A solution to the logical problem of language evolution: language as an adaptation to the human brain
Nick Chater and Morten H. Christiansen
This article addresses the logical problem of language evolution that arises from a conventional universal grammar (UG) perspective and investigates the biological and cognitive constraints that are considered when explaining the cultural evolution of language. The UG prespective states that language acquisition should not be viewed as a process of learning at all but it should be viewed as a process of growth, analogous to the growth of the arm or the liver. UG is intended to characterize a set of universal grammatical principles that hold across all languages. Language has the same status as other cultural products, such as styles of dress, art, music, social structure, moral codes, or patterns of religious beliefs. Language may be particularly central to culture and act as the primary vehicle through which much other cultural information is transmitted. The biological and cognitive constraints helps to determine which types of linguistic structure tend to be learned, processed, and hence transmitted from person to person, and from generation to generation. The communicative function of language is likely to shape language structure in relation to the thoughts that are transmitted and regarding the processes of pragmatic interpretation that people use to understand each other's behavior. A source of constraints derives from the nature of cognitive architecture, including learning, processing, and memory. The language processing involves generating and decoding regularities from highly complex sequential input, indicating a connection between general-purpose cognitive mechanisms for learning and processing sequential material, and the structure of natural language.
Vincent M. Janik
This article gives an account of vocal communication and cognition in cetaceans that comprise aquatic mammals.
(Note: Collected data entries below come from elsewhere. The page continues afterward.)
(** * Pig2.py: a shallow embedding of the two-player dice game "Pig"

    The program under study is [src/Pig2.py]: a die, two kinds of players
    built by a factory, the untimed game loop [PigGame.play], the timed loop
    [TimedGameProxy.play] and the entry point [main].

    Modelling choices.
    - Python integers are unbounded: scores, rolls and turn totals are [Z].
    - A string is a [string] whose characters are the code points
      U+0000..U+00FF; [lower], [isspace] and [strip] follow Python's [str]
      methods on that range.
    - [time.time()] returns a binary64 float: clock readings are primitive
      floats and the deadline test is the float comparison the source writes.
    - The module-level generator of [random] is a piece of global state; its
      seeding function and [randint(1, 6)] are taken as an interface
      ([RandomModule]), since they are library code and not part of the
      repository.
    - Standard input is the list of lines still to be read; standard output
      is the list of messages printed so far, one constructor of [output]
      per [print] statement of the source.
    - The two nested [while True] loops are unfolded into a transition
      function over the program points at which the loops are re-entered;
      [run] iterates it. *)

From Stdlib Require Import ZArith List String Ascii Bool Lia.
From Stdlib Require Import Floats.PrimFloat.
Import ListNotations.

Local Open Scope string_scope.
Local Open Scope list_scope.
Local Open Scope Z_scope.

#[local] Arguments Z.add : simpl never.
#[local] Arguments Z.sub : simpl never.
#[local] Arguments Z.min : simpl never.
#[local] Arguments Z.geb : simpl never.
#[local] Arguments Z.gtb : simpl never.
#[local] Arguments Z.ltb : simpl never.
#[local] Arguments Z.eqb : simpl never.
#[local] Arguments String.eqb : simpl never.

(** ** Python strings *)

(** [str.lower] on one code point of U+0000..U+00FF: the ASCII capitals and
    the Latin-1 capitals U+00C0..U+00DE (the multiplication sign U+00D7 is not
    a letter) move up by 32; everything else is unchanged. *)
Definition chr_lower (c : ascii) : ascii :=
  let n := N_of_ascii c in
  if ((65 <=? n) && (n <=? 90) || (192 <=? n) && (n <=? 222) && negb (n =? 215))%N
  then ascii_of_N (n + 32) else c.

Fixpoint lower (s : string) : string :=
  match s with
  | EmptyString => EmptyString
  | String c s' => String (chr_lower c) (lower s')
  end.

(** [str.isspace] on one code point of U+0000..U+00FF. *)
Definition isspace (c : ascii) : bool :=
  let n := N_of_ascii c in
  ((9 <=? n) && (n <=? 13) || (28 <=? n) && (n <=? 32) || (n =? 133) || (n =? 160))%N.

Fixpoint lstrip (s : string) : string :=
  match s with
  | EmptyString => EmptyString
  | String c s' => if isspace c then lstrip s' else s
  end.

Fixpoint rstrip (s : string) : string :=
  match s with
  | EmptyString => EmptyString
  | String c s' =>
      match rstrip s' with
      | EmptyString => if isspace c then EmptyString else String c EmptyString
      | r => String c r
      end
  end.

(** [str.strip()] with no argument. *)
Definition strip (s : string) : string := rstrip (lstrip s).

(** Python's [list[i]]: a negative index counts from the end. *)
Definition list_get {A : Type} (l : list A) (i : Z) : option A :=
  let j := if i <? 0 then Z.of_nat (List.length l) + i else i in
  if j <? 0 then None else nth_error l (Z.to_nat j).

Fixpoint set_nth {A : Type} (l : list A) (n : nat) (v : A) : list A :=
  match l, n with
  | [], _ => []
  | _ :: t, O => v :: t
  | h :: t, S n' => h :: set_nth t n' v
  end.

(** Replacing the object stored at [l[i]]; used for the in-place mutation of
    a player that the list refers to. Out of range nothing is stored (the
    callers have read [l[i]] before). *)
Definition list_set {A : Type} (l : list A) (i : Z) (v : A) : list A :=
  let j := if i <? 0 then Z.of_nat (List.length l) + i else i in
  if j <? 0 then l else set_nth l (Z.to_nat j) v.

(** ** Exceptions and results *)

Inductive exn : Type :=
| ValueError (msg : string)
| EOFError
| IndexError.

Inductive result (A : Type) : Type :=
| Ok (a : A)
| Raise (e : exn).
Arguments Ok {A} a.
Arguments Raise {A} e.

(** ** The [random] module and the clock *)

(** The interface of Python's [random] module that the program uses:
    [random.seed(a)] replaces the state of the module-level generator, and
    [random.randint(1, 6)] draws from it. *)
Class RandomModule : Type := {
  rng_state : Type;
  random_seed : Z -> rng_state;
  random_randint_1_6 : rng_state -> Z * rng_state
}.

(** The documented range of [random.randint(1, 6)]. *)
Class RandintInRange (R : RandomModule) : Prop :=
  randint_in_range : forall s : rng_state, 1 <= fst (random_randint_1_6 s) <= 6.

(** A small generator used to run the model on concrete games: a linear
    congruential generator whose high bits pick the face. *)
Definition lcg_next (s : Z) : Z := (s * 1103515245 + 12345) mod 2147483648.

#[export] Instance lcg_random : RandomModule := {|
  rng_state := Z;
  random_seed := fun a => a;
  random_randint_1_6 := fun s => (1 + (lcg_next s / 65536) mod 6, lcg_next s)
|}.

(** A generator that replays a fixed list of faces and then keeps rolling
    its last argument; [random_seed] rewinds it. *)
Definition scripted_random (faces : list Z) (rest : Z) : RandomModule := {|
  rng_state := list Z;
  random_seed := fun _ => faces;
  random_randint_1_6 := fun s =>
    match s with
    | [] => (rest, [])
    | r :: s' => (r, s')
    end
|}.

(** ** Players *)

Inductive player_class : Type := HumanPlayer | ComputerPlayer.

(** [Player.__init__]: a name, and a score that starts at 0. The class of the
    object selects the [decide] method. The program builds players through
    the factory only, which instantiates one of the two subclasses; the base
    class, whose [decide] raises [NotImplementedError], is never
    instantiated, and [reset_turn] does nothing and is never called. *)
Record Player : Type := {
  cls : player_class;
  name : string;
  score : Z
}.

Definition Player_init (k : player_class) (nm : string) : Player :=
  {| cls := k; name := nm; score := 0 |}.

(** [Player.add_score]: [self.score += points]. *)
Definition add_score (p : Player) (points : Z) : Player :=
  {| cls := cls p; name := name p; score := score p + points |}.

(** [ComputerPlayer.decide]. *)
Definition ComputerPlayer_decide (p : Player) (turn_total : Z) : string :=
  if turn_total >=? Z.min 25 (100 - score p) then "h" else "r".

(** [PlayerFactory.create_player]. *)
Definition create_player (player_type nm : string) : result Player :=
  if String.eqb (lower player_type) "human" then Ok (Player_init HumanPlayer nm)
  else if String.eqb (lower player_type) "computer" then Ok (Player_init ComputerPlayer nm)
  else Raise (ValueError "Invalid player type. Choose 'human' or 'computer'.").

(** ** Output, objects and the world *)

(** One constructor per [print] statement (and one for the prompt that
    [input] writes). *)
Inductive output : Type :=
| Prompt (text : string)
| InvalidInput
| Welcome
| TimedStart
| TurnAnnounce (nm : string) (sc : Z)
| Rolled (nm : string) (roll : Z)
| Bust
| TurnTotal (turn_total : Z) (if_held : Z)
| Holds (nm : string) (added : Z) (new_score : Z)
| Wins (nm : string) (sc : Z)
| TimeUp
| TimeUpDuringTurn
| WinsWithPoints (nm : string) (sc : Z)
| Tie.

Inductive Die : Type := DieObject.

Record PigGame : Type := {
  die : Die;
  players : list Player;
  current_player : Z
}.

Record TimedGameProxy : Type := {
  game : PigGame;
  start_time : float
}.

(** The objects whose constructor has returned. *)
Inductive object : Type :=
| ADie
| APlayer (p : Player)
| APigGame (g : PigGame)
| ATimedGameProxy (t : TimedGameProxy).
(** C8.  Every posting [generate_hashes] emits is the image of a landmark
    whose time delta lies between [0] and [time_window] (200 frames by
    default): non-negative because the pairs are taken in time-sorted
    order, bounded because, for each anchor, the targets are the
    candidates before the first one whose delta exceeds [time_window]. *)
Theorem generate_hashes_time_delta_bounds
    (sha1 : string → string) (self : AudioFingerprinter) (peaks : list peak) :
  generate_hashes sha1 self peaks =
    map (posting_of sha1) (landmarks self peaks) ∧
  Forall (λ lm, 0 ≤ lm_time_delta lm ≤ time_window self)
         (landmarks self peaks) ∧
  landmarks self peaks =
    flat_map (anchor_landmarks self (sort_by_time peaks))
             (py_range 0 (length (sort_by_time peaks))) ∧
  ∀ i, ∃ rest,
    let sorted := sort_by_time peaks in
    candidates self sorted i = targets self sorted i ++ rest ∧
    ∀ q, head rest = Some q →
         time_of q - time_of (nth i sorted (0, 0)) > time_window self.
Proof.
  split; [apply generate_hashes_landmarks|].
  split; [|split; [apply landmarks_flat_map|]].
  - apply Forall_forall. intros lm Hlm%list_elem_of_In.
    apply in_landmarks in Hlm as (i & j & Hij & _ & -> & Hw). simpl.
    pose proof (sorted_nth_le (sort_by_time peaks) i j (0, 0)
                  (sort_by_time_sorted peaks)) as Hle.
    rewrite (Permutation_length (sort_by_time_perm peaks)) in Hle.
    specialize (Hle Hij). unfold time_le in Hle.
    unfold within_window in Hw. apply negb_true_iff in Hw.
    lia.
  - intros i. simpl. unfold targets.
    destruct (take_while_prefix
                (within_window self (nth i (sort_by_time peaks) (0, 0)))
                (candidates self (sort_by_time peaks) i))
      as (rest & Heq & Hrest).
    exists rest. split; [exact Heq|].
    intros q Hq. apply Hrest in Hq. unfold within_window in Hq.
    apply negb_false_iff in Hq. lia.
Qed.

Example time_window_default : time_window default = 200.
Proof. reflexivity. Qed.

(** *** The fan-out *)

Lemma candidates_length self peaks i :
  length (candidates self peaks i) =
  Nat.min (fan_value self - 1) (length peaks - (i + 1)).
Proof.
  unfold candidates, py_range. rewrite length_map, length_seq. lia.
Qed.

Lemma candidates_positions self peaks i q :
  In q (candidates self peaks i) ↔
  ∃ j, (i < j ≤ i + (fan_value self - 1))%nat ∧ (j < length peaks)%nat ∧
       q = nth j peaks (0, 0).
Proof.
  unfold candidates. rewrite in_map_iff. split.
  - intros (j & <- & Hj%in_py_range). exists j. repeat split; lia.
  - intros (j & Hj & Hlen & ->). exists j. split; [done|].
    apply in_py_range. lia.
Qed.

(** C3.  With [fan_value = 5] the anchor at position 0 of six time-sorted
    peaks should meet the five targets at positions 1 to 5, all of them
    within the time window.  [range(i + 1, min(i + fan_value, len(peaks)))]
    visits positions 1 to 4 only: four postings carry the anchor time 0
    and the pair with the peak at position 5 is never formed. *)
Theorem fan_out_reaches_four_targets (sha1 : string → string) :
  fan_value default = 5%nat ∧
  sort_by_time six_peaks = six_peaks ∧
  candidates default six_peaks 0 = [(20, 1); (30, 2); (40, 3); (50, 4)] ∧
  within_window default (10, 0) (60, 5) = true ∧
  List.filter (λ fp : posting, fp.2 =? 0)
              (generate_hashes sha1 default six_peaks) =
    [(sha1 "10|20|1", 0); (sha1 "10|30|2", 0);
     (sha1 "10|40|3", 0); (sha1 "10|50|4", 0)].
Proof. repeat split; vm_compute; reflexivity. Qed.

(** ** The peak extractor *)

(** *** Index pairs of a mask *)

Lemma in_arrayb_iff {A : Type} (a : ndarray A) i j :
  in_arrayb a i j = true ↔ in_array a i j.
Proof. unfold in_arrayb, in_array. rewrite !andb_true_iff. lia. Qed.

Lemma in_np_where (mask : ndarray bool) (i j : Z) :
  In (i, j) (np_where mask) ↔ in_array mask i j ∧ cell mask i j = true.
Proof.
  unfold np_where, in_array. rewrite in_flat_map. split.
  - intros (a & Ha & Hin). apply in_flat_map in Hin as (b & Hb & Hin).
    apply in_seq in Ha, Hb.
    destruct (cell mask (Z.of_nat a) (Z.of_nat b)) eqn:Hc; [|done].
    destruct Hin as [[= <- <-]|[]]. split; [lia | done].
  - intros ((Hi & Hj) & Hc). exists (Z.to_nat i). split; [apply in_seq; lia|].
    apply in_flat_map. exists (Z.to_nat j). split; [apply in_seq; lia|].
    rewrite !Z2Nat.id by lia. rewrite Hc. by left.
Qed.

Lemma masked_filter {A B : Type} (g : B → A) (P : A → bool) (l : list B) :
  map snd (List.filter (λ ap : A * B, P ap.1) (combine (map g l) l)) =
  List.filter (λ x, P (g x)) l.
Proof.
  induction l as [|x l IH]; simpl; [done|].
  destruct (P (g x)); simpl; by rewrite IH.
Qed.

(** *** Reading beyond the border *)

Lemma reflect_index_inside (len : nat) (i : Z) :
  0 ≤ i < Z.of_nat len → Ndimage.reflect_index len i = i.
Proof.
  intros Hi. unfold Ndimage.reflect_index. simpl.
  rewrite Z.mod_small by lia.
  destruct (Z.ltb_spec i (Z.of_nat len)); lia.
Qed.
(** * MonitorNap: the per-monitor dimming controller

    A shallow embedding of [MonitorController] from [monitornap.py]
    (activity check, dim / restore, the hardware fade driven by a
    [QTimer] and the overlay fade driven by single-shot callbacks),
    together with the properties the specification states about it.

    Conventions of the embedding.
    - Python [int] is [Z]; a Python [float] is the rational it stands
      for, in [Q]; [int(x)] truncates toward zero and [round(x)] rounds
      half to even, as in Python 3.  The hardware dim target, the one
      float result that is rounded to an integer and written to the
      monitor, is computed with every operation rounded to the nearest
      double ([F64]); fade steps, opacities and time differences are
      taken without rounding error, and what is proved of them is bounds
      and tolerances.
    - The DDC/CI monitors, the display enumeration, the clock, the cursor,
      the foreground window, the shared global configuration and the queue
      of pending single-shot callbacks form the [World]; a controller
      refers to its DDC monitor through a handle into the enumeration.
    - Methods are computations in a state-and-exception monad: an
      exception leaves the state as it was at the [raise], and
      [try_except] resumes from there, as Python does. *)

From Stdlib Require Import SpecFloat.
From Stdlib Require Import ZArith QArith Qabs Qround Qminmax Qpower List Bool Lia Lqa.
Import ListNotations.
(** * Subflow: the storage-coordination layer

    A shallow embedding of [js/storage/storage-manager.js] (the
    [StorageManager] class: a promise chain used as an operation queue, an
    in-memory cache, and the two-set move) and of the background service
    worker's write buffer ([scheduleFlush], [flushPendingWrites],
    [writeChunkWithRetry] and the [storageOp] message handler).

    JavaScript objects that are only read by key and spread are finite maps
    ([gmap string value]); the pending write buffer, whose [Object.keys] order
    decides the chunks, is an insertion-ordered association list.  Promises
    are modelled by their settled state; every [await] on the backing store
    consumes one outcome of a script held in the state, and every adapter
    call is logged.  Writers in other contexts and the [onChanged] listener
    that reports them are outside the model: between two operations the
    backing store changes only through this manager. *)

From stdpp Require Import gmap strings list fin_maps.
From Stdlib Require Import ZArith.

Open Scope string_scope.
Open Scope Z_scope.

(** ** Values, errors, results *)

(** The stored values: scalars, and arrays of strings that stand for sets.
    [undefined] is the absence of a value ([None] at type [option value]). *)
Inductive value :=
| VBool (b : bool)
| VNum (n : Z)
| VStr (s : string)
| VArr (l : list string).

Abbreviation obj := (gmap string value).

Inductive error :=
| NotInitialized                 (* Error('[StorageManager] Not initialized! ...') *)
| TypeError                      (* thrown by the engine: property of null, value not iterable *)
| AdapterFailure (msg : string)  (* a chrome.storage.local call rejected *)
| CallbackError (msg : string)   (* thrown by a caller-supplied updateFn *)
| UnknownOp.                     (* Error('Unknown storage op: ...') *)

Inductive res (A : Type) :=
| Ok (a : A)
| Err (e : error).
Arguments Ok {A} a.
Arguments Err {A} e.

Definition is_ok {A} (r : res A) : bool :=
  match r with Ok _ => true | Err _ => false end.

#[global] Instance value_eq_dec : EqDecision value.
Proof. solve_decision. Defined.

#[global] Instance error_eq_dec : EqDecision error.
Proof. solve_decision. Defined.

(** JavaScript truthiness of a possibly-undefined value. *)
Definition truthy (v : option value) : bool :=
  match v with
  | None => false
  | Some (VBool b) => b
  | Some (VNum n) => negb (Z.eqb n 0)
  | Some (VStr s) => negb (String.eqb s "")
  | Some (VArr _) => true
  end.

(** ** [Set] objects

    A JavaScript [Set] keeps its elements in insertion order; [Array.from]
    lists them in that order, so a set is the list [Array.from] returns. *)
Definition set_add (x : string) (s : list string) : list string :=
  if decide (x ∈ s) then s else s ++ [x].

Definition set_delete (x : string) (s : list string) : list string :=
  filter (λ y, y ≠ x) s.
Lemma view_cols_entries (P : R -> Prop) (t : vec) (c : nat) (w : mat) :
  view_cols t c = Ok w -> Forall P t -> entries P w.
Proof.
  unfold view_cols. destruct c as [|c]; [discriminate|].
  destruct (length t mod S c =? 0)%nat; [|discriminate].
  intros H Ht.
  pose proof (chunks_entries P (length t / S c) (S c) t Ht) as Hc.
  injection H as H. rewrite <- H. exact Hc.
Qed.

Lemma view_entries (P : R -> Prop) (t : vec) (rows : nat) (w : mat) :
  view t rows = Ok w -> Forall P t -> entries P w.
Proof.
  unfold view. destruct rows as [|rows]; [discriminate|].
  destruct (length t mod S rows =? 0)%nat; [|discriminate].
  intros H Ht.
  pose proof (chunks_entries P (S rows) (length t / S rows) t Ht) as Hc.
  injection H as H. rewrite <- H. exact Hc.
Qed.

Lemma view3_dims (t : vec) (d0 d1 d2 : nat) :
  (0 < d0 * d2)%nat -> length t = (d0 * (d1 * d2))%nat ->
  exists w,
    view3 t d0 d2 = Ok w /\ length w = d0
    /\ Forall (fun wk : mat => length wk = d1 /\ width d2 wk) w.
Proof.
  intros Hd Ht. unfold view3.
  destruct (d0 * d2)%nat as [|k] eqn:E; [lia|]. rewrite <- E.
  replace (length t) with (d1 * (d0 * d2))%nat by lia.
  rewrite Nat.Div0.mod_mul, Nat.eqb_refl. cbv zeta.
  rewrite Nat.div_mul by lia.
  eexists. split; [reflexivity|].
  destruct (chunks_dims d0 (d1 * d2) t Ht) as [C1 C2].
  split; [rewrite length_map; exact C1|].
  apply Forall_map. unfold width in C2. revert C2. apply Forall_impl.
  intros blk Hb. apply chunks_dims. exact Hb.
Qed.
Lemma ole_bind {A B} (m : M A) (k : A -> M B) :
  only_last_error m -> (forall a, only_last_error (k a)) -> only_last_error (bind m k).
Proof.
  intros Hm Hk w. unfold bind. specialize (Hm w).
  destruct (m w) as [[a|e] w1] eqn:E; cbn [snd] in Hm; [|exact Hm].
  destruct (Hk a w1) as [H2|[e2 H2]]; rewrite H2;
    destruct Hm as [H1|[e1 H1]]; rewrite H1;
    first [left; reflexivity | right; eexists; reflexivity | right; exists e2; reflexivity].
Qed.

Lemma ole_try_except {A} (m : M A) (h : exn -> M A) :
  only_last_error m -> (forall e, only_last_error (h e)) -> only_last_error (try_except m h).
Proof.
  intros Hm Hh w. unfold try_except. specialize (Hm w).
  destruct (m w) as [[a|e] w1] eqn:E; cbn [snd] in Hm; [exact Hm|].
  destruct (is_Exception e); [|exact Hm].
  destruct (Hh e w1) as [H2|[e2 H2]]; rewrite H2;
    destruct Hm as [H1|[e1 H1]]; rewrite H1;
    first [left; reflexivity | right; eexists; reflexivity | right; exists e2; reflexivity].
Qed.

Lemma ole_mfold {A B} (f : B -> A -> M B) (l : list A) (b : B) :
  (forall b x, only_last_error (f b x)) -> only_last_error (mfold f l b).
Proof.
  intros Hf. revert b. induction l as [|x xs IH]; intros b; cbn [mfold].
  - apply ole_ret.
  - apply ole_bind; [apply Hf|exact IH].
Qed.

Lemma keeps_bind {A B} (m : M A) (k : A -> M B) :
  keeps_app_state m -> (forall a, keeps_app_state (k a)) -> keeps_app_state (bind m k).
Proof.
  intros Hm Hk w. unfold bind. specialize (Hm w).
  destruct (m w) as [[a|e] w1]; cbn [snd] in *; [rewrite Hk|]; exact Hm.
Qed.

Lemma keeps_mfold {A B} (f : B -> A -> M B) (l : list A) (b : B) :
  (forall b x, In x l -> keeps_app_state (f b x)) -> keeps_app_state (mfold f l b).
Proof.
  revert b. induction l as [|x xs IH]; intros b Hf; cbn [mfold].
  - intros w; reflexivity.
  - apply keeps_bind; [apply Hf; now left|].
    intros a. apply IH. intros b' y Hy. apply Hf. now right.
Qed.

Lemma keeps_collect_result env acc task :
  times_out env (fst task) = false -> keeps_app_state (collect_result env acc task).
Proof.
  intros Ht w. destruct acc as [ok ko], task as [item b].
  unfold collect_result, try_except, bind, lift, future_result. cbn [fst] in *.
  rewrite Ht. unfold download_item.
  destruct (download_from_id env item b) as [e|];
    [|destruct (favorites_del env item) as [e|]];
    try (destruct (is_Exception e) eqn:Ex; cbn; try rewrite Ex); reflexivity.
Qed.

Lemma In_py_slice {A} (l : list A) i j x : In x (py_slice l i j) -> In x l.
Proof.
  unfold py_slice. intros H. rewrite <- (firstn_skipn (Z.to_nat i) l).
  apply in_or_app. right. rewrite <- (firstn_skipn (Z.to_nat (j - i)) (skipn (Z.to_nat i) l)).
  apply in_or_app. now left.
Qed.

(** C8 (as stated, refuted). When the wait for an item's result times out,
    [batch_download] itself writes [app_state["stats"]["last_error"]]. *)
Lemma batch_download_writes_status_store :
  ~ (forall env items is_album max_workers current_batch_size w,
       app_state (snd (batch_download env items is_album max_workers current_batch_size w)) =
       app_state w).
Proof.
  intros H. specialize (H (demo_env item5) [mkItem 5] false 1 10 world0).
  vm_compute in H. discriminate.
Qed.

Lemma ole_batch_download env items is_album mw c :
  only_last_error (batch_download env items is_album mw c).
Proof.
  apply ole_bind.
  { unfold ThreadPoolExecutor. destruct (mw <=? 0); [apply ole_raise|apply ole_ret]. }
  intros _. apply ole_bind; [apply ole_lift|]. intros starts.
  apply ole_mfold. intros acc i. unfold process_batch.
  apply ole_bind; [apply ole_emit|]. intros _.
  apply ole_bind; [apply ole_mfold|].
  - intros [ok ko] [item b]. unfold collect_result.
    apply ole_try_except.
    + apply ole_bind; [apply ole_lift|]. intros [[|] it]; apply ole_ret.
    + intros e. apply ole_bind; [apply ole_set_last_error|]. intros _. apply ole_ret.
  - intros acc'. apply ole_bind; [|intros _; apply ole_ret].
    destruct (i + Z.min c (len items) <? len (map (fun item => (item, is_album)) items));
      [apply ole_emit|apply ole_ret].
Qed.
(** X25: [add_fstab_entry] adds its line once.  On a mount table that is a
    whole number of lines without carriage returns, with a default user
    whose name makes the options a single word, a second call after a
    successful first one finds the line for [/cloudstor] and leaves the
    file system as the first call left it. *)
Theorem add_fstab_entry_twice `{PyRuntime} `{!PyRuntimeLaws} `{PyBuiltins}
    `{!PyBuiltinsLaws} (h h1 : setup.host) (content user : string) :
  fs_wf (setup.world h) -> rng_ok (setup.world h) ->
  file_content (setup.world h) "/etc/fstab" = Some content ->
  whole_lines content -> no_CR content ->
  default_user_of h user -> plain user ->
  Forall one_word [setup.CLOUDSTOR_URL; setup.CLOUDSTOR_MOUNT; "davfs";
                   cloudstor_options user] ->
  setup.add_fstab_entry h = (Returns true, h1) ->
  exists r h2,
    setup.add_fstab_entry h1 = (r, h2) /\
    os.fs (setup.world h2) = os.fs (setup.world h1) /\
    setup.log h2 = setup.log h1 /\
    (r = Returns true \/ exists e, r = Raises (Exn (OSError e))).
Proof.
  intros Hwf Hrng Hc Hwhole Hcr Huser [Hu1 Hu2] Hwords Hadd.
  pose proof (text_mode_no_CR content Hcr) as Htext.
  destruct (decide (entries_for (map Line.__init__ (Str.lines (text_mode content)))
                      setup.CLOUDSTOR_MOUNT = 0%nat)) as [Hnone|Hsome].
  - destruct (add_fstab_entry_added h h1 content Hwf Hrng Hc Hnone Hadd)
      as (user' & Huser' & Hfile & _).
    rewrite <- (default_user_unique _ _ _ Huser Huser'), Htext in Hfile.
    apply (add_fstab_entry_found h1 _ Hfile).
    rewrite text_mode_no_CR.
    + by apply cloudstor_line_found.
    + apply no_CR_app. split; [done|]. by apply cloudstor_line_no_CR.
  - destruct (add_fstab_entry_found h content Hc) as (r & h' & Hadd' & Hfs & _); [lia|].
    rewrite Hadd in Hadd'. injection Hadd' as _ <-.
    apply (add_fstab_entry_found h1 content); [|lia].
    unfold file_content in *. by rewrite Hfs.
Qed.

Lemma fstab_host_wf : fs_wf (setup.world fstab_host).
Proof.
  intros name ino. simpl. intros Hn.
  apply lookup_singleton_Some in Hn as [_ <-]. by rewrite lookup_singleton_eq.
Qed.

Lemma fstab_host_rng : rng_ok (setup.world fstab_host).
Proof. intros n. simpl. split; [reflexivity|discriminate]. Qed.

Lemma add_fstab_entry_keeps_existing_witness :
  exists r h',
    @setup.add_fstab_entry py3_runtime py3_builtins
      (@setup.add_fstab_entry py3_runtime py3_builtins fstab_host).2 = (r, h') /\
    os.fs (setup.world h')
      = os.fs (setup.world (@setup.add_fstab_entry py3_runtime py3_builtins fstab_host).2) /\
    setup.log h' = setup.log (@setup.add_fstab_entry py3_runtime py3_builtins fstab_host).2 /\
    (r = Returns true \/ exists e, r = Raises (Exn (OSError e))).
Proof.
  apply (@add_fstab_entry_keeps_existing py3_runtime py3_laws py3_builtins
           (@setup.add_fstab_entry py3_runtime py3_builtins fstab_host).2
           ("proc /proc proc defaults 0 0" +:+ LF +:+ cloudstor_line "ubuntu")
           (cloudstor_line "ubuntu")).
  - vm_compute. reflexivity.
  - compute_done.
  - reflexivity.
Defined.

Lemma add_fstab_entry_appends_witness :
  exists user,
    default_user_of fstab_host user /\
    file_content (setup.world (@setup.add_fstab_entry py3_runtime py3_builtins fstab_host).2)
      "/etc/fstab"
      = Some (py3.universal_newlines ("proc /proc proc defaults 0 0" +:+ LF)
                +:+ cloudstor_line user) /\
    file_content (setup.world (@setup.add_fstab_entry py3_runtime py3_builtins fstab_host).2)
      "/etc/fstab.bak" = Some ("proc /proc proc defaults 0 0" +:+ LF) /\
    setup.log (@setup.add_fstab_entry py3_runtime py3_builtins fstab_host).2
      = setup.log fstab_host ++ [(setup.INFO, "Adding fstab entry")] /\
    (forall name, name <> "/etc/fstab" -> name <> "/etc/fstab.bak" ->
       os.names (os.fs (setup.world
                          (@setup.add_fstab_entry py3_runtime py3_builtins fstab_host).2))
         !! name
       = os.names (os.fs (setup.world fstab_host)) !! name).
Proof.
  apply (@add_fstab_entry_appends py3_runtime py3_laws py3_builtins fstab_host
           (@setup.add_fstab_entry py3_runtime py3_builtins fstab_host).2
           ("proc /proc proc defaults 0 0" +:+ LF) fstab_host_wf fstab_host_rng).
  - reflexivity.
  - by repeat constructor.
  - vm_compute. reflexivity.
Defined.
Cetacean communication occurs primarily in the acoustic domain. Light scattering and absorption leads to very limited visibility underwater while the sense of olfaction is virtually absent. The males of most baleen whale species produce long, elaborate song sequences during the breeding season. These appear to keep other males away and attract females. The song of the humpback whale has a hierarchical structure and is the most complex one among whale songs. It consists of phrases that are made up of multiple elements. The patterns of change in the song of humpback whales demonstrate clearly that these animals are capable of vocal learning, a relatively uncommon trait in mammals. All males in a population sing the same song at any one time, but the song of the population changes over the singing season. The bowhead whale has a simpler song but changes song in synchrony similarly to humpback whales. The songs of other baleen whales are much simpler and often consist of only one to three elements that are repeated in long song sequences. Bottlenose dolphins and several other dolphin species produce individually distinctive signature whistles that develop early in life. These can remain stable for at least a decade and, in the case of females, most likely for their entire lives. Signature whistle development is influenced by vocal learning, with dolphins copying and modifying aspects of other animals' whistles to develop their own unique frequency modulation pattern.